Un simple citoyen peut ne pas s’intéresser à l’Histoire, si celle-ci ne le passionne pas. Cela n’est plus possible, quand quelqu’un s’engage dans une entreprise, veut y consacrer sa vie, grimper dans les échelons hiérarchiques, ambitionner les plus hauts postes à responsabilités, de direction et de décision.

Pour participer au bon fonctionnement d’une quelconque entreprise, nous ne devons rien ignorer de son passé, glorieux ou pas, de son parcours, des faits marquants de celui-ci, des hommes qui l’ont dirigée à ce jour, de ceux – y compris les plus humbles, les plus modestes – qui ont assuré son fonctionnement, jour après jour, ses heures de gloire, comme les tempêtes qu’elle a essuyées.

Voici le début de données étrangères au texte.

(* ===== verification/NotificationController.v ===== *)
(** * The notification controller ([controllers/notification.controller.js])

    The five controllers of [/api/notifications], all behind the auth
    middleware, over the [Notifications] collection: the paginated listing
    of the current user's notifications with the unread count of
    [Notification.getUnreadCount], marking one or all as read, deleting
    one, and the unread count alone.  The [populate('sender', ...)] of the
    listing replaces an id by a user in the answer only and is left out. *)

From S2P Require Import Prelude JsValue Mongoose Transport NotificationModel Express Db.
Local Open Scope cm_scope.

(** [.sort({ createdAt: -1 })] *)
Definition notif_newer_first (a b : Id * Notification) : Prop := (b.2.(n_createdAt) ≤ a.2.(n_createdAt))%Z.

#[export] Instance notif_newer_first_dec : RelDecision notif_newer_first.
Proof. intros a b. unfold notif_newer_first. apply _. Defined.

(** [{ recipient: req.user.id }] *)
Definition for_user (u : Id) (kv : Id * Notification) : bool := String.eqb kv.2.(n_recipient) u.

Definition notifications_json (ns : list (Id * Notification)) : JsVal :=
  JArr ((λ kv, notification_json kv.1 kv.2) <$> ns).

Section controllers.
Variable req : Request.
Let uid := req.(rq_user).(user_id).

(** [Notification.getUnreadCount(req.user.id)] *)
Definition getUnreadCount_of (u : Id) : CM Db Z := count_where Notifications (λ kv, unread_for u kv.2).

(** [exports.getNotifications]: the page [skip((page - 1) * limit).limit(limit)]
    of the user's notifications, newest first, with the totals. *)
Definition getNotifications : CM Db unit :=
  catch_err
    (let page := parse_int_or (query req "page") 1 in
     let limit := parse_int_or (query req "limit") 20 in
     all <- find_all Notifications (for_user uid) ;;
     match skip_limit ((page - 1) * limit)%Z limit (merge_sort notif_newer_first all) with
     | None => fail EMongo
     | Some ns =>
         total <- count_where Notifications (for_user uid) ;;
         unread <- getUnreadCount_of uid ;;
         respond 200 (JObj [("notifications", notifications_json ns); ("currentPage", JNum page);
                            ("totalPages", JNum (ceil_div total limit));
                            ("totalNotifications", JNum total); ("unreadCount", JNum unread)])
     end)
    server_error.

(** [exports.markAsRead]: 404, 401 unless the user is the recipient, then
    [notification.markAsRead()]. *)
Definition markAsRead_ctl : CM Db unit :=
  catch_err
    (found <- find_by_id Notifications (param req "id") ;;
     match found with
     | None => respond 404 (msg_body "Notification not found")
     | Some (id, n) =>
         if negb (String.eqb n.(n_recipient) uid) then respond 401 (msg_body "Not authorized") else
         save_doc Notifications id (markAsRead n) ;;;
         respond 200 (JObj [("success", JBool true)])
     end)
    (catch_kind "Notification not found").

(** [exports.markAllAsRead]: [Notification.updateMany({ recipient, isRead: false }, { isRead: true })]. *)
Definition markAllAsRead : CM Db unit :=
  catch_err
    (update_where Notifications (λ kv, unread_for uid kv.2) markAsRead ;;;
     respond 200 (JObj [("success", JBool true)]))
    server_error.

(** [exports.deleteNotification]: 404, 401 unless the user is the
    recipient, then [notification.remove()]. *)
Definition deleteNotification : CM Db unit :=
  catch_err
    (found <- find_by_id Notifications (param req "id") ;;
     match found with
     | None => respond 404 (msg_body "Notification not found")
     | Some (id, n) =>
         if negb (String.eqb n.(n_recipient) uid) then respond 401 (msg_body "Not authorized") else
         delete_doc Notifications id ;;;
         respond 200 (msg_body "Notification removed")
     end)
    (catch_kind "Notification not found").

(** [exports.getUnreadCount] *)
Definition getUnreadCount : CM Db unit :=
  catch_err (count <- getUnreadCount_of uid ;; respond 200 (JObj [("count", JNum count)])) server_error.
End controllers.

(** ** Lemmas *)

Lemma unread_for_markAsRead u n : unread_for u (markAsRead n) = false.
Proof. unfold unread_for. simpl. by rewrite andb_false_r. Qed.

Lemma mark_unread_lookup u (m : gmap Id Notification) i :
  map_imap (λ i x, Some (if unread_for u x then markAsRead x else x)) m !! i =
  (λ x, if unread_for u x then markAsRead x else x) <$> m !! i.
Proof. rewrite map_lookup_imap. by destruct (m !! i). Qed.

(** After [updateMany], none of the user's notifications is unread. *)
Lemma no_unread_after_mark u (m : gmap Id Notification) :
  filter (λ kv, unread_for u kv.2 = true)
    (map_to_list (map_imap (λ i x, Some (if unread_for u x then markAsRead x else x)) m)) = [].
Proof.
  apply filter_none_in. intros [i x] Hx. apply elem_of_map_to_list in Hx.
  rewrite mark_unread_lookup in Hx. apply fmap_Some in Hx as (y & _ & ->). simpl.
  destruct (unread_for u y) eqn:E; [by rewrite unread_for_markAsRead|by rewrite E].
Qed.

(** ** Properties *)

(** [markAllAsRead] always answers 200 and, afterwards,
    [getUnreadCount] of the same user answers 0; the notifications of
    other users are untouched and no notification is created or removed. *)
Theorem markAllAsRead_clears req db :
  ∃ db', markAllAsRead req db = (OResp (mkResponse 200 (JObj [("success", JBool true)])), db') ∧
    getUnreadCount req db' = (OResp (mkResponse 200 (JObj [("count", JNum 0)])), db') ∧
    (∀ i n, db.(db_notifications) !! i = Some n → n.(n_recipient) ≠ req.(rq_user).(user_id) →
            db'.(db_notifications) !! i = Some n) ∧
    (∀ i, is_Some (db'.(db_notifications) !! i) ↔ is_Some (db.(db_notifications) !! i)).
Proof.
  eexists. split; [reflexivity|]. cbn -[map_imap]. split_and!.
  - unfold getUnreadCount, getUnreadCount_of. unfold_cm. simpl. by rewrite no_unread_after_mark.
  - intros i n Hn Hne. rewrite mark_unread_lookup, Hn. simpl. unfold unread_for.
    by rewrite (proj2 (String.eqb_neq _ _) Hne).
  - intros i. rewrite mark_unread_lookup. by destruct (db_notifications db !! i).
Qed.

(** C37: Only the recipient can mark a notification as read or delete it:
    for a stored notification, the recipient's [markAsRead] stores it read
    and [deleteNotification] removes it, both answering 200; anyone else
    gets 401 and the database is unchanged. *)
Theorem notification_recipient_only req db id n :
  param req "id" = JStr id → object_id_castable id = true → db.(db_notifications) !! id = Some n →
  markAsRead_ctl req db =
    (if String.eqb n.(n_recipient) req.(rq_user).(user_id)
     then (OResp (mkResponse 200 (JObj [("success", JBool true)])),
           set_notifications db (<[id := markAsRead n]> db.(db_notifications)))
     else (OResp (mkResponse 401 (msg_body "Not authorized")), db)) ∧
  deleteNotification req db =
    (if String.eqb n.(n_recipient) req.(rq_user).(user_id)
     then (OResp (mkResponse 200 (msg_body "Notification removed")),
           set_notifications db (delete id db.(db_notifications)))
     else (OResp (mkResponse 401 (msg_body "Not authorized")), db)).
Proof.
  intros Hp Hc Hn. unfold markAsRead_ctl, deleteNotification, catch_err, cbind.
  rewrite !(find_by_id_param Notifications db req id n) by done. simpl.
  by destruct (String.eqb _ _).
Qed.

Module NotificationExamples.
Definition ex_n1 : Id := "5f00000000000000000000e1".
Definition ex_note (u : Id) : Notification :=
  new_notification u None "system" "user" u "User" "Welcome" None 5.
Definition ex_db : Db :=
  set_notifications (empty_db 1000) {[ex_n1 := ex_note "5f00000000000000000000f1"]}.
Definition ex_req (u : Id) : Request := mkRequest [("id", ex_n1)] (JObj []) (JObj []) (mkUser u "alice").

Lemma markAllAsRead_clears_witness :
  ∃ db', markAllAsRead (ex_req "5f00000000000000000000f1") ex_db =
      (OResp (mkResponse 200 (JObj [("success", JBool true)])), db') ∧
    getUnreadCount (ex_req "5f00000000000000000000f1") db' = (OResp (mkResponse 200 (JObj [("count", JNum 0)])), db') ∧
    (∀ i n, ex_db.(db_notifications) !! i = Some n → n.(n_recipient) ≠ "5f00000000000000000000f1" →
            db'.(db_notifications) !! i = Some n) ∧
    (∀ i, is_Some (db'.(db_notifications) !! i) ↔ is_Some (ex_db.(db_notifications) !! i)).
Proof. apply (markAllAsRead_clears (ex_req "5f00000000000000000000f1") ex_db). Defined.

Lemma notification_recipient_only_witness :
  markAsRead_ctl (ex_req "5f00000000000000000000f2") ex_db =
    (OResp (mkResponse 401 (msg_body "Not authorized")), ex_db) ∧
  deleteNotification (ex_req "5f00000000000000000000f2") ex_db =
    (OResp (mkResponse 401 (msg_body "Not authorized")), ex_db).
Proof.
  destruct (notification_recipient_only (ex_req "5f00000000000000000000f2") ex_db ex_n1
              (ex_note "5f00000000000000000000f1")) as [H1 H2]; [reflexivity|by vm_compute..|].
  rewrite H1, H2. split; reflexivity.
Defined.
End NotificationExamples.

Nous devons surtout connaître le pourquoi fondamental de sa fondation, sa raison d’être, ses objectifs initiaux, des changements de cap ultérieurs, des restructurations. Il nous faut savoir quelle direction prendre à l’avenir, pour ne pas détourner l’entreprise de sa raison d’être fondamentale. Nous devons anticiper le futur de l’entreprise que nous voulons diriger. Pour cela, il nous faut tout savoir de son présent, de la situation actuelle, de l’état des lieux. Nous devons pareillement savoir comment elle arrive, au fil des ans, à son état présent, pour pouvoir apprécier, à leur juste valeur, les chances de garder la bonne direction, à l’avenir. C’est dire qu’on ne peut pas savoir quelle direction prendre demain, si nous ignorons tout du passé, de l’Histoire, de notre entreprise.

Un parti politique n’échappe pas à cette règle. Qui pourra avoir confiance et même du respect pour un dirigeant du Parti Travailliste, si, en raison de son ignorance, il se met à dire du mal de Maurice Curé, d’Emmanuel Anquetil, de Renganaden Seeneevassen, de Harilal R. Vaghjee, ou de Seewoosagur Ramgoolam, par exemple ?

Le passé d’un parti politique est-il glorieux ? Oui et non ! Il y a incontestablement des réussites populaires, qui continuent à frapper l’imagination populaire, à inspirer le comportement, surtout électoral, de masses importantes, sinon décisives, de citoyens.

Un passé glorieux peut également couvrir des zones d’ombre, des périodes, des anecdotes peu flatteuses. Les dirigeants de tout parti politique ont parfaitement raison de magnifier les pages les plus glorieuses de leur Histoire. Ils ne doivent toutefois pas s’aveugler, au point de refuser systématiquement de voir les taches et même les tares de leur parti. Ils doivent tout connaître des erreurs du passé, de leurs causes, de leurs conséquences fâcheuses, pour faire en sorte que ces regrettables erreurs ne se renouvellent pas à l’avenir.

Un parti politique n’est pas seulement piloté par ses dirigeants actuels. Il repose aussi, et en grande partie, sur la confiance que lui accorde une partie importante de la population, de l’électorat. Cette confiance populaire peut être remise en cause, à tout moment. Les masses populaires sont le terreau dans lequel s’enfoncent les racines humaines de tout parti politique. Si ce dernier se coupe de ses racines populaires, il s’étiole, s’épuise, perd sa raison d’être et court le risque de disparaître à brève échéance.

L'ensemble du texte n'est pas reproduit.